A Soul Like This Is Built to Last
- Dura Ki Hana

- Jul 20
- 2 min read
Updated: Jul 20

There are rooms no one visits.
Corners the sun forgets.
And souls too tender to beg for entry.
But she—
She lives in a place like that.
Not because she was banished.
Not because she disappeared.
But because she chose it.
The world asked for noise—
She offered depth.
The world asked for brightness—
She brought twilight and candlelight instead.
She lives here— not loudly, but fully.
Not in hiding, but in a kind of holy withdrawal.
Where the floor creaks with stories and the air smells faintly of turpentine and yesterday’s lavender.
Light doesn’t knock here.
It leaks in.
This isn’t just a house.
It’s a keeper of rituals.
Curtains breathing like lungs.
Walls that echo with brushstrokes long dried.
The walls here don’t just hold up the house.
They hold her.
They’ve absorbed every unfinished thought, every sigh that never made it to a sentence.
They don’t echo her voice back,
They answer it.
Softly. Like a language made only for her.
Plastered with time and quiet insistence, these walls know the difference between silence and stillness.
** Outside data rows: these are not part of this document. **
(** C2 at work on the two records of the specification. *)
Lemma C2_witness :
  (* the non-empty title is taken *)
  (is_valid_fieldname "title" = true ∧ record_with_title !! "title" = Some (VStr "T")
   ∧ _is_empty_value (VStr "T") = false
   ∧ _merge_listing_data is_valid_fieldname record_with_price record_with_title !! "title"
     = Some (VStr "T"))
  (* the empty price does not replace 100 *)
  ∧ (record_with_title !! "price" = Some (VStr EmptyString)
     ∧ _is_empty_value (VStr EmptyString) = true
     ∧ record_with_price !! "price" = Some (VInt 100) ∧ _is_empty_value (VInt 100) = false
     ∧ _merge_listing_data is_valid_fieldname record_with_price record_with_title !! "price"
       = Some (VInt 100))
  (* empty in both: present, and empty *)
  ∧ (is_valid_fieldname "price" = true ∧ record_with_title !! "price" = Some (VStr EmptyString)
     ∧ ¬ holds_value (∅ : record) "price"
     ∧ ∃ r, _merge_listing_data is_valid_fieldname ∅ record_with_title !! "price" = Some r
            ∧ _is_empty_value r = true)
  (* a field of the existing row only *)
  ∧ (record_with_price !! "title" = None
     ∧ _merge_listing_data is_valid_fieldname record_with_title record_with_price !! "title"
       = record_with_title !! "title")
  (* a synthetic column is ignored *)
  ∧ (is_valid_fieldname "column_1" = false
     ∧ _merge_listing_data is_valid_fieldname record_with_price record_with_synthetic_column
         !! "column_1" = record_with_price !! "column_1").
Proof.
  assert (Hnone : ¬ holds_value (∅ : record) "price").
  { intros (v & Hv & _). vm_compute in Hv. discriminate Hv. }
  split; [|split; [|split; [|split]]].
  - pose proof (C2_merge_field_by_field record_with_price record_with_title "title")
      as (Htake & _).
    split; [vm_compute; reflexivity|]. split; [vm_compute; reflexivity|].
    split; [vm_compute; reflexivity|].
    apply Htake; vm_compute; reflexivity.
  - pose proof (C2_merge_field_by_field record_with_price record_with_title "price")
      as (_ & Hkeep & _).
    split; [vm_compute; reflexivity|]. split; [vm_compute; reflexivity|].
    split; [vm_compute; reflexivity|]. split; [vm_compute; reflexivity|].
    apply (Hkeep (VStr EmptyString) (VInt 100)); vm_compute; reflexivity.
  - pose proof (C2_merge_field_by_field ∅ record_with_title "price")
      as (_ & _ & Hboth & _).
    split; [vm_compute; reflexivity|]. split; [vm_compute; reflexivity|].
    split; [exact Hnone|].
    apply (Hboth (VStr EmptyString)); try (vm_compute; reflexivity). exact Hnone.
  - pose proof (C2_merge_field_by_field record_with_title record_with_price "title")
      as (_ & _ & _ & Hcarry & _).
    split; [vm_compute; reflexivity|]. apply Hcarry. vm_compute. reflexivity.
  - pose proof (C2_merge_field_by_field record_with_price record_with_synthetic_column
                  "column_1") as (_ & _ & _ & _ & Hskip & _).
    split; [vm_compute; reflexivity|]. apply Hskip. vm_compute. reflexivity.
Defined.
They’ve heard her heart louder than her mouth.
Heard the nights she couldn’t cry, and the mornings she painted instead.
The colour on them is not just paint. It’s a residue of emotion.
A trace of every time she stayed, every time she chose to remain when the world knocked too hard.
She’s not confined here.
She’s kept.
By walls that understand how to hold something delicate without breaking it.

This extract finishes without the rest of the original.